As the legal deadline for when Ministers must produce an updated Net Zero Strategy draws closer, WWF's Isabella O'Dowd looks at what it should include.
Next month the government is required to produce an updated climate strategy showing how it will meet its own targets. This responsibility will fall to Grant Shapps, Secretary of State for the newly-minted Department for Energy Security and Net Zero and Secretary of State.
The Net Zero Strategy, published ahead of COP26 in Glasgow in November 2021, set out a pathway for how the UK might meet its Sixth Carbon Budget. It was the first time that sector-by-sector decarbonisation pathways had been laid out. However, WWF's assessment of the strategy found that the policies and investment required to get us on track to meet them were lacking.
It was not alone in reaching this conclusion. In July 2022, the High Court found the Net Zero Strategy was 'unlawful' because it does not meet the obligations under the Climate Change Act to produce detailed climate policies that show how the UK's legally binding carbon budgets will actually be met.

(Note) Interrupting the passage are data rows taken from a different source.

Lemma appendPoints_bounded (points : list PriceEntry) :
  forall st : State,
    (length (priceHistory st) <= 50)%nat ->
    (length (priceHistory
               (fold_left (fun s point => appendPoint point s) points st))
     <= 50)%nat.
Proof.
  induction points as [|point rest IH]; intros st H; [exact H|].
  simpl. apply IH. cbn [priceHistory appendPoint].
  rewrite slice_last_length. lia.
Qed.

(** X22. The simulated price movement and the manual data point append to
    the window, within the bound of 50, but never fit a model: however many
    points they add, the model stays what it was, and starting from the
    initial state every prediction is still the fallback one with
    confidence 30. *)
Theorem appendPoint_never_fits (Math_sqrt : Q -> Q)
    (points : list PriceEntry) (st : State)
    (marketData : option MarketData) (nowHours : Z) (random : nat -> Q)
    (hoursAhead : Z) :
  let appended := fold_left (fun s point => appendPoint point s) points in
  regressionModel (appended st) = regressionModel st /\
  ((length (priceHistory st) <= 50)%nat ->
   (length (priceHistory (appended st)) <= 50)%nat) /\
  predictPriceWithRegression Math_sqrt (appended initialState) marketData
    nowHours random hoursAhead
  = fallbackPrediction marketData.
Proof.
  intro appended. unfold appended.
  split; [apply appendPoints_model|].
  split; [apply appendPoints_bounded|].
  apply predict_fallback. left. rewrite appendPoints_model. reflexivity.
Qed.

Lemma appendPoint_never_fits_witness :
  (length (priceHistory (fold_left (fun s point => appendPoint point s)
                           (lineWindow 2 40 5) valley)) <= 50)%nat.
Proof.
  apply (appendPoint_never_fits Qsqrt (lineWindow 2 40 5) valley None 9
           drawsHalf 1).
  vm_compute. lia.
Defined.

(** ** Confidence under rounding *)

Lemma exact_is_rounding : IsRounding exact.
Proof.
  constructor; unfold exact.
  - intros x y H. exact H.
  - intros x y H. exact H.
  - intros x _. apply Qabs_Qle_condition. split; lra.
  - intros z _. reflexivity.
Qed.

(** Without rounding the rounded confidence is the confidence of
    [predictPriceWithRegression]. *)
Lemma predictConfidence_exact (Math_sqrt : Q -> Q) (st : State)
    (marketData : option MarketData) (nowHours : Z) (random : nat -> Q)
    (hoursAhead : Z) :
  predictConfidence exact st nowHours hoursAhead
  = confidence (predictPriceWithRegression Math_sqrt st marketData nowHours
                  random hoursAhead).
Proof.
  unfold predictConfidence, predictPriceWithRegression.
  destruct (regressionModel st) as [model|]; [|reflexivity].
  destruct (length (priceHistory st) <? 3)%nat; [reflexivity|].
  unfold confidenceRounded, exact.
  destruct (isPeakHour _); [|destruct (isNightHour _)]; reflexivity.
Qed.

Section RoundedConfidence.

Variable fl : Q -> Q.
Hypothesis rounding : IsRounding fl.

Lemma fl_bounds (x : Q) : 0 <= x <= 100 -> x - 1 <= fl x <= x + 1.
Proof.
  intro H. pose proof (fl_near fl rounding x H) as N.
  apply Qabs_Qle_condition in N. lra.
Qed.

Lemma fl_steps (hoursAhead : Z) :
  (0 <= hoursAhead <= 1000000000000001)%Z ->
  fl (inject_Z hoursAhead * 5) == inject_Z hoursAhead * 5.
Proof.
  intro H.
  assert (E : inject_Z hoursAhead * 5 == inject_Z (hoursAhead * 5))
    by (rewrite inject_Z_mult; reflexivity).
  rewrite (fl_wd fl rounding _ _ E), E.
  apply (fl_int fl rounding). lia.
Qed.

Lemma confidence0_bounds (r2 : Q) :
  0 <= r2 -> 0 <= Qmin 95 (fl (r2 * 100)) <= 95.
Proof.
  intro H. split; [|apply Q.le_min_l].
  apply Q.min_glb; [lra|].
  assert (Z0 : fl 0 == 0) by (apply (fl_int fl rounding 0); simpl; lia).
  rewrite <- Z0. apply (fl_mono fl rounding). lra.
Qed.

Lemma confidenceRounded_floor (r2 : Q) (currentHour hoursAhead : Z) :
  25 <= confidenceRounded fl r2 currentHour hoursAhead.
Proof. unfold confidenceRounded. apply Q.le_max_l. Qed.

The Climate Change Committee judge that credible plans exist for around a third of the required emissions reduction to meet the Sixth Carbon Budget in the 2030s. These plans include both policies announced in the Net Zero Strategy and polices announced since it was published. But they also estimate that 33 per cent of the required emissions reductions do not have sufficiently detailed plans for delivery; and five per cent of the required emissions reduction have no plans for how they will be delivered at all.
We need government to publish clear policies and long-term commitments to deliver on targets in a way that allows business and industry to confidently plan ahead and act. And there needs to be a specific focus on our energy and food systems - which are two of the biggest contributors to climate change.
Earlier this year, Chris Skidmore's Net Zero Review highlighted that the drive to reach net zero was the economic opportunity of the 21st Century. It provided evidence backed up by roundtables with businesses and 1,800 submissions to their call for evidence that net zero can improve the quality of life for people all over the country, providing hundreds of thousands of green jobs, attracting innovative new industries, catalysing ground-breaking research and development projects. As Chris Skidmore reminded Parliament, it took three months to complete his Review; which equates to one per cent of the time left to achieve our 2050 target.
So, what needs to happen? WWF would like to see the government accept and adopt many of the recommendations set out in Chris Skidmore's Review to make sure we maximise the opportunities set out by the review. The UK must act decisively, and provide clarity, certainty, consistency, and continuity to allow businesses to invest.
For starters, a Net Zero Investment Plan can ensure the government understands how much public and private money is flowing to key sectors for net zero and creates policy to crowd in private investment where there's not enough. Underpinned by a tracker to assess how public tax and spending is affecting our climate targets, it could unlock the immense economic opportunities of net zero.
The idea has strong backing from business and financial institutions and would result in a rapid and dynamic feedback loop of information and action between policymakers and markets, boosting investor confidence and minimising transition costs.
A Net Zero Land Strategy, meanwhile, could ensure that agriculture and land use moves from being one of the weakest areas in the current strategy, to delivering ambitious outcomes for climate, nature and people right across the UK. We need to see a clear action plan for how the government intends to deliver a net zero nature-friendly farming and land use sector in the UK, including recognition of the importance of diet shift in enabling decarbonisation.
Finally, the government must the accelerate the decarbonisation of the energy system. To increase the UK's energy security, tackle the root cause of soaring energy bills, and reduce emissions, Ministers need to turbocharge the transition away from fossil fuels. This includes accelerating the rollout of renewables, decarbonising heating, and reducing energy demand through improving the energy efficiency of homes.
The net zero clock is ticking, and the window for action is closing in front of our eyes. Nature and a safe climate underpin the health and wealth of our nation. We can't hide from reality: a strong economy needs strong foundations, and - if the government fails to put climate and nature crisis at the heart of its plans - our economic foundation will be fundamentally unsound. We need a strong Net Zero Strategy and we urgently need our leaders to step up and take action.